Stop after the line containing "(forall f : File, ok"; retype every line of the data before it exactly, starting from the first.

[Data entries]
* * *

(** A record is well placed when it starts inside its block, ends inside
    it, and its length fits in two bytes. *)
Definition well_placed (e : Emission) : Prop :=
  0 <= e_offset e /\
  len (e_payload e) <= 65535 /\
  e_offset e + kHeaderSize + len (e_payload e) <= kBlockSize.

(** The file never fails. *)
Definition always_succeeds : Prop :=
  (forall (f : File) data, ok (fst (Append f data)) = true) /\
  (forall f : File, ok (fst (Flush f)) = true).

(** The zeroes that fill the block in which the writer stands, when it has
    between 1 and 6 bytes left. *)
Definition trailer_bytes (w : Writer) : list byte :=
  let leftover := kBlockSize - block_offset_ w in
  if (leftover <? kHeaderSize) && (0 <? leftover)
  then repeat x00 (Z.to_nat leftover)
  else [].

(** A record fills its block: it ends where the block ends. *)
Definition fills_block (e : Emission) : Prop :=
  e_offset e + kHeaderSize + len (e_payload e) = kBlockSize.

(** A record of a run that starts at the end of a block with bytes to
    write: it starts a block, it is not empty, and it carries a whole block
    of payload when its type is [Middle]. *)
Definition later_record (e : Emission) : Prop :=
  e_offset e = 0 /\ 0 < len (e_payload e) /\
  (e_type e = kMiddleType ->
   len (e_payload e) = kBlockSize - kHeaderSize).

(** The shapes of the list of types of one call of [AddRecord] that ends
    with the status [s]: one [Full] record; or a [First] record, [Middle]
    records and a [Last] record; or, when the call fails before the end of
    the slice, a [First] record and [Middle] records only. *)
Definition record_types (s : Status) (ts : list RecordType) : Prop :=
  ts = [kFullType] \/
  (exists k, ts = kFirstType :: repeat kMiddleType k ++ [kLastType]) \/
  (ok s = false /\ exists k, ts = kFirstType :: repeat kMiddleType k).

End Observations.

(** The header of the format: checksum in 4 bytes, length in 2 bytes, both
    low byte first, then the type code. *)
Definition header_bytes (crc length type : Z) : list byte :=
  EncodeFixed32 crc ++
  [char_of_Z (length mod 256); char_of_Z (length / 256); char_of_Z type].

(** The status that a call returned. *)
Definition call_status {Status : Type} (c : SinkCall Status) : Status :=
  match c with
  | CAppend _ s => s
  | CFlush s => s
  end.
(** * Mikordle: the board evaluator, the session controller and the peer
    transport, embedded from the TypeScript sources.

    - [src/utils/types.ts]: [Letter], [WordleRow], [WordleState], [add],
      [remove], [enter];
    - [src/components/mikorle/mikordle.tsx]: [GameState], [WinState],
      [addLetter], [removeLetter], [onEnter], [Mikordle.onKey];
    - [src/utils/messenger.ts]: [WebRTCCommunicator.send] and the
      [MikordleChat] senders built on it.

    The evaluator functions of the source mutate the board they are handed
    and return nothing; here each of them is a function from the board before
    the call to the board after it, or to the exception the call raises.
    Widths, guess counts and lengths are natural numbers, key codes are
    integers, and a JavaScript string is a [string]; a letter is a string, as
    in the source. *)

From Stdlib Require Import List String Ascii Arith ZArith Bool Lia.
Import ListNotations.

(** ** Exceptions *)

(** The exceptions the modelled code can raise: the [TypeError] of a property
    read on [undefined], the two [new Error(...)] of the sources, and the
    [InvalidStateError] a browser data channel raises when it is not open. *)
Inductive JsError : Type :=
| TypeError
| CantHappen
| NotOpen
| InvalidStateError.

Inductive result (A : Type) : Type :=
| Ok (a : A)
| Throw (e : JsError).

Arguments Ok {A} a.
Arguments Throw {A} e.

Definition bind {A B : Type} (r : result A) (k : A -> result B) : result B :=
  match r with
  | Ok a => k a
  | Throw e => Throw e
  end.

Notation "x <- c ;; k" := (bind c (fun x => k))
  (at level 61, c at next level, right associativity).

(** [Array.prototype.map] with a callback that may throw: elements are
    visited from left to right and the first exception ends the call. *)
Fixpoint mapM {A B : Type} (f : A -> result B) (l : list A) : result (list B) :=
  match l with
  | [] => Ok []
  | x :: tl =>
      y <- f x ;;
      ys <- mapM f tl ;;
      Ok (y :: ys)
  end.

(** ** JavaScript strings and arrays *)

(** [s[i]], as the one-character string it is in JavaScript, [None] for
    [undefined]. *)
Definition charAt (s : string) (i : nat) : option string :=
  match String.get i s with
  | Some c => Some (String c EmptyString)
  | None => None
  end.

(** [s[i] === x]. *)
Definition charAt_eq (s : string) (i : nat) (x : string) : bool :=
  match charAt s i with
  | Some c => String.eqb c x
  | None => false
  end.

(** [`${s.substring(0, i)}_${s.substring(i + 1)}`]. *)
Definition mask (i : nat) (s : string) : string :=
  (String.substring 0 i s ++ "_"
     ++ String.substring (i + 1) (String.length s - (i + 1)) s)%string.

(** [s.split('').findIndex((e) => e === x)], [None] for [-1]. *)
Fixpoint findIndex (x : string) (s : string) : option nat :=
  match s with
  | EmptyString => None
  | String c tl =>
      if String.eqb (String c EmptyString) x then Some 0
      else match findIndex x tl with
           | Some i => Some (S i)
           | None => None
           end
  end.
(** X14. The validation report depends on the table only through the
    columns the schema names: two well-shaped tables that hold the same
    column (or both none) under every schema key get the same report. *)
Theorem validate_schema_columns_only schema (df df' : DataFrame) :
  wf_df df -> wf_df df' ->
  (forall col, col ∈ map fst schema -> get_column df col = get_column df' col) ->
  validate schema df = validate schema df'.
Proof.
  intros Hwf Hwf' Hsame. rewrite !validate_flat.
  induction schema as [|[col props] rest IH]; [done|].
  cbn [flat_map]. f_equal.
  - apply validate_column_local; [done..|]. apply Hsame. cbn. left.
  - apply IH. intros c Hc. apply Hsame. cbn. by right.
Qed.

(** X15. Validating the table [harmonize] returns, against the same
    schema, never yields a [Type] finding: every column the harmonizer
    casts ends in a physical type the validator accepts for the declared
    type string, and a type string unknown to one is unknown to the
    other. *)
Theorem no_type_finding_after_harmonize schema df f :
  wf_schema schema ->
  f ∈ validate schema (DataHarmonizer.harmonize schema df).1 ->
  check f ≠ "Type".
Proof.
  intros Hwf Hf Hcheck. rewrite validate_flat in Hf.
  apply list_elem_of_In, in_flat_map in Hf as ([col props] & Hin & Hf).
  apply list_elem_of_In in Hin, Hf. unfold validate_column in Hf.
  destruct (get_column (DataHarmonizer.harmonize schema df).1 col)
    as [series|] eqn:Hget.
  - rewrite !elem_of_app in Hf.
    destruct Hf as [Hf|[Hf%range_check_key|
      [Hf%allowed_check_key|[Hf%forbidden_check_key|Hf%regex_check_key]]]];
      try (destruct Hf as [_ Hk]; by rewrite Hk in Hcheck).
    unfold type_check in Hf.
    pose proof (type_tables_agree (p_type props)) as Hagree.
    destruct (polars_dtypes (p_type props)) as [valid_types|];
      [|by apply elem_of_nil in Hf].
    destruct (DataHarmonizer.type_map (p_type props)) as [target|] eqn:Hmap;
      [|done].
    rewrite harmonize_fst in Hget.
    rewrite (cast_fold_column schema _ _ col props) in Hget by done.
    rewrite Hmap in Hget.
    assert (dtype series = target) as Hdtype.
    { destruct (get_column (renamed_table schema df) col) as [s|]; [|done].
      destruct (decide (dtype s = target)); by injection Hget as <-. }
    rewrite Hdtype in Hf. rewrite decide_False in Hf by (intros Hn; done).
    by apply elem_of_nil in Hf.
  - case_match; [|by apply elem_of_nil in Hf].
    apply list_elem_of_singleton in Hf as ->. done.
Qed.

End validation_frame.

(** ** Which columns the harmonizer makes available *)

Section availability.
Context `{Backend}.
Import DataHarmonizer.

Implicit Types (df_cols : gset string) (st : gmap string string * list ActionLog).

Lemma schema_lookup_unique (schema : Schema) col props props' :
  wf_schema schema -> (col, props) ∈ schema -> (col, props') ∈ schema ->
  props = props'.
Proof.
  unfold wf_schema. induction schema as [|[c p] rest IH]; intros Hnd Hin Hin'.
  { by apply elem_of_nil in Hin. }
  cbn [map fst] in Hnd. apply NoDup_cons in Hnd as [Hfresh Hnd].
  apply elem_of_cons in Hin as [Hin|Hin];
    apply elem_of_cons in Hin' as [Hin'|Hin'].
  - congruence.
  - injection Hin as -> ->. exfalso. apply Hfresh.
    by apply (list_elem_of_fmap_2 fst _ (c, props')).
  - injection Hin' as -> ->. exfalso. apply Hfresh.
    by apply (list_elem_of_fmap_2 fst _ (c, props)).
  - by apply IH.
Qed.

(** A row of the step-1 log names an alias that is a column of the
    table. *)
Lemma resolve_column_row df_cols e x :
  x ∈ (resolve_column df_cols (∅, []) e).2 ->
  ∃ alias,
    alias ∈ df_cols ∧ alias ∈ default [] (p_aliases e.2)
    ∧ x = mkAction "Rename" e.1 ("Renamed from '" ++ alias ++ "'").
Proof.
  destruct e as [col props]. unfold resolve_column.
  case_decide; [by intros ?%elem_of_nil|].
  destruct (scan_aliases_cases df_cols col (default [] (p_aliases props)) (∅, []))
    as [[_ ->]|(pre & alias & post & Hsplit & _ & Halias & ->)]; cbn.
  - by intros ?%elem_of_nil.
  - intros ->%list_elem_of_singleton. exists alias.
    split; [done|]. split; [|done].
    rewrite Hsplit. apply elem_of_app. right. left.
Qed.

(** A pending rename survives the rest of the loop when none of the
    remaining columns declares its alias. *)
Lemma resolve_fold_keeps df_cols (rest : Schema) st alias col :
  st.1 !! alias = Some col -> alias ∉ declared_aliases rest ->
  (foldl (resolve_column df_cols) st rest).1 !! alias = Some col.
Proof.
  revert st. induction rest as [|[c p] rest IH]; intros st Hlook Hfresh;
    [done|].
  cbn [foldl]. unfold declared_aliases in Hfresh. cbn [flat_map snd] in Hfresh.
  apply not_elem_of_app in Hfresh as [Hhere Hrest].
  apply IH; [|done]. unfold resolve_column. case_decide; [done|].
  destruct (scan_aliases_cases df_cols c (default [] (p_aliases p)) st)
    as [[_ ->]|(pre & a & post & Hsplit & _ & _ & ->)]; [done|].
  cbn [fst]. rewrite lookup_insert_ne; [done|].
  intros ->. apply Hhere. rewrite Hsplit. apply elem_of_app. right. left.
Qed.

(** With distinct aliases, a missing canonical column with an alias in
    the table ends up as the target of a pending rename. *)
Lemma resolve_renames_selects schema (df : DataFrame) col props :
  NoDup (declared_aliases schema) -> (col, props) ∈ schema ->
  col ∉ columns df ->
  Exists (fun a => a ∈ columns df) (default [] (p_aliases props)) ->
  ∃ alias,
    alias ∈ columns df ∧ (resolve_renames schema df).1 !! alias = Some col.
Proof.
  intros Hnd Hin Hcol Hsome.
  apply list_elem_of_split in Hin as (before & after & ->).
  unfold resolve_renames. rewrite foldl_app. cbn [foldl].
  set (st := foldl (resolve_column (list_to_set (columns df))) (∅, []) before).
  unfold declared_aliases in Hnd. rewrite flat_map_app in Hnd.
  cbn [flat_map snd] in Hnd.
  apply NoDup_app in Hnd as (_ & _ & Hnd).
  apply NoDup_app in Hnd as (_ & Hdisj & _).
  unfold resolve_column at 2.
  rewrite decide_False by (intros Hc; by apply elem_of_list_to_set in Hc).
  destruct (scan_aliases_cases (list_to_set (columns df)) col
              (default [] (p_aliases props)) st)
    as [[Hnone _]|(pre & alias & post & Hsplit & _ & Halias & ->)].
  - exfalso. apply Exists_exists in Hsome as (a & Ha & Hpresent).
    rewrite Forall_forall in Hnone. apply (Hnone a Ha).
    by apply elem_of_list_to_set.
  - exists alias. split; [by apply elem_of_list_to_set in Halias|].
    apply resolve_fold_keeps.
    + cbn [fst]. by rewrite lookup_insert_eq.
    + apply Hdisj. rewrite Hsplit. apply elem_of_app. right. left.
Qed.

(** A canonical name is never a key of the rename map when no alias is
    also a canonical name. *)
Lemma canonical_not_renamed schema (df : DataFrame) col props :
  wf_schema schema ->
  (forall a, a ∈ declared_aliases schema -> a ∉ map fst schema) ->
  (col, props) ∈ schema ->
  (resolve_renames schema df).1 !! col = None.
Proof.
  intros Hwf Hkeys Hin.
  destruct (resolve_renames_from schema df Hwf) as [Horigin _].
  destruct ((resolve_renames schema df).1 !! col) as [c|] eqn:Hlook; [|done].
  destruct (Horigin col c Hlook) as (props' & Hin' & Halias).
  exfalso. apply (Hkeys col).
  - unfold declared_aliases. apply list_elem_of_In, in_flat_map.
    exists (c, props'). split; by apply list_elem_of_In.
  - by apply (list_elem_of_fmap_2 fst _ (col, props)).
Qed.

(** X16. When no alias is declared twice and no alias is also a canonical
    name, a schema column is a column of the harmonized table exactly
    when the input table has the canonical name or at least one of the
    column's aliases. *)
Theorem harmonize_makes_available schema df col props :
  wf_schema schema -> NoDup (declared_aliases schema) ->
  (forall a, a ∈ declared_aliases schema -> a ∉ map fst schema) ->
  (col, props) ∈ schema ->
  col ∈ columns (harmonize schema df).1
  <-> col ∈ columns df
      ∨ Exists (fun a => a ∈ columns df) (default [] (p_aliases props)).
Proof.
  intros Hwf Hnd Hkeys Hin.
  destruct (resolve_renames_from schema df Hwf) as [Horigin _].
  pose proof (canonical_not_renamed schema df col props Hwf Hkeys Hin)
    as Hcanonical.
  rewrite columns_harmonize.
  change (map ?f ?l) with (f <$> l). rewrite list_elem_of_fmap. split.
  - intros (n & Hn & Hcols).
    destruct ((resolve_renames schema df).1 !! n) as [c|] eqn:Hlook;
      cbn in Hn; subst; [|by left].
    right. destruct (Horigin n c Hlook) as (props' & Hin' & Halias).
    rewrite (schema_lookup_unique schema c props props') by done.
    apply Exists_exists. by exists n.
  - intros Hsome. destruct (decide (col ∈ columns df)) as [Hcol|Hcol].
    + exists col. split; [|done]. by rewrite Hcanonical.
    + destruct Hsome as [?|Hsome]; [done|].
      destruct (resolve_renames_selects schema df col props Hnd Hin Hcol Hsome)
        as (alias & Halias & Hlook).
      exists alias. split; [|done]. by rewrite Hlook.
Qed.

* * *

### Worked solution
(** A record is well placed when it starts inside its block, ends inside
    it, and its length fits in two bytes. *)
Definition well_placed (e : Emission) : Prop :=
  0 <= e_offset e /\
  len (e_payload e) <= 65535 /\
  e_offset e + kHeaderSize + len (e_payload e) <= kBlockSize.

(** The file never fails. *)
Definition always_succeeds : Prop :=
  (forall (f : File) data, ok (fst (Append f data)) = true) /\
  (forall f : File, ok (fst (Flush f)) = true).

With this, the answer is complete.